Three times a week I pass a tagged-up utility box outside the parking garage near the university where I work and think of a poetry student I had in a class a few years ago. Though she now lives half way across the country, she was in town over the summer and left her mark. So three times a week I think of her and smile.


Tags--scrawled pseudonyms of graffiti writers--are a scourge to most folks who stand outside that world. I don't mind them; they remind me none of us is really ever alone. When I think of this gentle, unassuming young woman's tag, I applaud her temerity to tag this thing on a well-patrolled main road. All at once, her scrawl challenges notions of ownership, authority, control. I love her for that.

The anonymity of the tag is a challenge, too. Her peers know who she is, but few others do. So she is at once asserting herself and not asserting herself but asserting anybody's sense of self. The scrawl is a reminder that we're all human, we're all interesting, we're all rich with stories.

Amid the monolithic university architecture that exists as a monument to itself, graffiti transforms it into a counter-monument. The American English and Judaic Studies scholar James E. Young coined the term counter-monument in the 1990s, according to historian Paul Sigel.

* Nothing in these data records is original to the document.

(** The separation of implementer and reviewer is one of spelling: there is
    a valid delegation plan whose two actors are the same identifier once
    stripped, as the validators strip it. *)
Theorem delegation_separation_is_by_spelling :
  exists p, valid p /\
  identifier (dp_implementer_actor p) "implementer actor"
  = identifier (dp_reviewer_actor p) "implementer actor" /\
  dp_implementer_actor p <> dp_reviewer_actor p.
Proof. exists padded_delegation. repeat split; vm_compute; congruence. Qed.
(* ===== verification/GoalSession.v ===== *)
(** * The goal-execution session (packages/goal-execution, service.py)

    The registry of instance approval leases, shared by every session of a
    process, and the session that takes one proposed item through approval,
    execution, review and closure.  A method runs on the pair of a session and
    the registry, and keeps what it changed before it raises.  [digest c] stands
    for the [digest] property, which never raises ([contract_digest_Ok]).
    [GovernanceRefusal] keeps its code, message and terminal flag. *)

From S2P Require Import Prelude Json Sha256 GoalContracts GoalRecords.

(** ** States, refusals and leases *)

Inductive GoalExecutionState :=
| PROPOSAL_READY | APPROVED | EXECUTING | AWAITING_REVIEW | REVIEWED | CLOSED | STOPPED.
#[export] Instance GoalExecutionState_eq_dec : EqDecision GoalExecutionState.
Proof. solve_decision. Defined.

Definition state_value (s : GoalExecutionState) : string :=
  match s with
  | PROPOSAL_READY => "proposal_ready"
  | APPROVED => "approved"
  | EXECUTING => "executing"
  | AWAITING_REVIEW => "awaiting_independent_review"
  | REVIEWED => "independently_reviewed"
  | CLOSED => "closed"
  | STOPPED => "stopped"
  end.

Inductive failure :=
| GovernanceRefusal (code message : string) (terminal : bool)
| GoalContractError (message : string)
| ValueError (message : string)
| AssertionError
| GuardFailed (message : string).

Record StopRecord := mkStopRecord {
  st_code : string;
  st_message : string;
  st_state_before_stop : string;
}.

Definition StopRecord_to_dict (r : StopRecord) : dict := [
  ("formatVersion", JStr "stateport.goal-execution-stop/v1");
  ("code", JStr (st_code r));
  ("message", JStr (st_message r));
  ("stateBeforeStop", JStr (st_state_before_stop r))].

Record InstanceApprovalLease := mkInstanceApprovalLease {
  lease_id : string;
  lease_generation : Z;
  lease_application_id : string;
  lease_instance_id : string;
  lease_plan_digest : string;
  lease_base_commit : string;
  lease_base_tree : string;
  lease_state_snapshot_digest : string;
}.
#[export] Instance InstanceApprovalLease_eq_dec : EqDecision InstanceApprovalLease.
Proof. solve_decision. Defined.

Definition lease_to_dict (l : InstanceApprovalLease) : dict := [
  ("formatVersion", JStr "stateport.goal-instance-approval-lease/v1");
  ("leaseId", JStr (lease_id l));
  ("generation", JInt (lease_generation l));
  ("applicationId", JStr (lease_application_id l));
  ("instanceId", JStr (lease_instance_id l));
  ("planDigest", JStr (lease_plan_digest l));
  ("baseCommit", JStr (lease_base_commit l));
  ("baseTree", JStr (lease_base_tree l));
  ("stateSnapshotDigest", JStr (lease_state_snapshot_digest l))].

Definition lease_key (l : InstanceApprovalLease) : string * string :=
  (lease_application_id l, lease_instance_id l).

(** ** The registry *)

Record Registry := mkRegistry {
  active : gmap (string * string) (InstanceApprovalLease * string);
  generations : gmap (string * string) Z;
  owner_sequence : Z;
}.

Definition empty_registry : Registry := mkRegistry ∅ ∅ 0.

Definition owner_name (n : Z) : string := "goal-session-" +:+ pretty n.

Definition allocate_owner (r : Registry) : Registry * string :=
  let n := (owner_sequence r + 1)%Z in
  (mkRegistry (active r) (generations r) n, owner_name n).

(** [canonical_digest(seed).split(":", 1)[1][:24]] *)
Definition short_digest (seed : dict) : string :=
  String.substring 7 24 (canonical_digest (JObj seed)).

Definition acquire (owner application_id instance_id plan_digest base_commit base_tree
    state_snapshot_digest : string) (r : Registry) : Registry * option InstanceApprovalLease :=
  let key := (application_id, instance_id) in
  match active r !! key with
  | Some _ => (r, None)
  | None =>
      let generation := (default 0 (generations r !! key) + 1)%Z in
      let seed := [
        ("applicationId", JStr application_id);
        ("instanceId", JStr instance_id);
        ("generation", JInt generation);
        ("planDigest", JStr plan_digest);
        ("baseCommit", JStr base_commit);
        ("baseTree", JStr base_tree);
        ("stateSnapshotDigest", JStr state_snapshot_digest)] in
      let lease := mkInstanceApprovalLease ("instance-lease-" +:+ short_digest seed) generation
        application_id instance_id plan_digest base_commit base_tree state_snapshot_digest in
      (mkRegistry (<[key := (lease, owner)]> (active r)) (<[key := generation]> (generations r))
         (owner_sequence r), Some lease)
  end.

Definition is_active (lease : InstanceApprovalLease) (owner : string) (r : Registry) : bool :=
  bool_decide (active r !! lease_key lease = Some (lease, owner)).

Definition release (lease : InstanceApprovalLease) (owner : string) (r : Registry) : Registry * bool :=
  if is_active lease owner r
  then (mkRegistry (delete (lease_key lease) (active r)) (generations r) (owner_sequence r), true)
  else (r, false).

Definition active_for (application_id instance_id : string) (r : Registry)
    : option InstanceApprovalLease :=
  fst <$> active r !! (application_id, instance_id).

(** ** The session *)

(** The contracts a session is built from; they never change. *)
Record Setup := mkSetup {
  profile : OrchestratorProfile;
  policy : CtoModePolicy;
  manifest : ProjectBootstrapManifest;
  proposal : GoalProposal;
  plan : SlicePlan;
  delegation : DelegationPlan;
  acceptance : AcceptanceContract;
  review_requirement : ReviewRequirement;
  capabilities : gset string;
}.

Record Session := mkSession {
  setup : Setup;
  effective_capabilities : list string;
  effective_policy_digest : string;
  lease_owner : string;
  instance_lease : option InstanceApprovalLease;
  state : GoalExecutionState;
  approval : option ApprovalRecord;
  execution_result : option ExecutionResult;
  review : option ReviewRecord;
  closure : option ClosureDecision;
  receipt : option GoalExecutionReceipt;
  stop_record : option StopRecord;
}.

Sigel says the term emerged from a "debate [that] provoked the question of whether it is possible to develop concepts for monuments which can avoid the danger of having a limited historical perspective and can achieve more than merely express a finished and possibly even ideologically biased interpretation of history." Counter-monuments memorialize significant historical events by continuing a public conversation about those events rather than by treating them as completed facts.

Consider Sigel's commentary on one graffiti-like counter-monument
"by the artist couple Jochen Gerz and Esther Shalev-Gerz. In 1986, they erected a 12-meter-high stele with a lead coating on a pedestrian bridge in Hamburg-Harburg. The object, referred to as a 'Monument against Fascism and War,' is at first sight distantly reminiscent of a traditional monument on account of its column-like character. However, the artists invited passers-by to write personal or political remarks on the surface [my emphasis]. The monument was successively lowered in the course of the following years, and in 1993 it disappeared from the surface entirely and can now only be seen through a window. The monument, says Gerz, cannot take away the responsibility of adult citizens to foster an active and critical political awareness, since 'in the long run, nothing can rise up against injustice in our stead,' as can be read on a slab next to the sunken monument. The artists used this concept to create a succinct image of the 'disappearing monument.'"

Graffiti has its obnoxious moments, but it's greatest public service--its social value--is that it never lets us feel too self-satisfied for very long. To power that expresses itself in massive buildings, it goes nose-to-nose for the price of a little bit of paint and reminds us that order for its own sake is not a virtue. Always, it asks the haunting question: "From many one, but who are we?"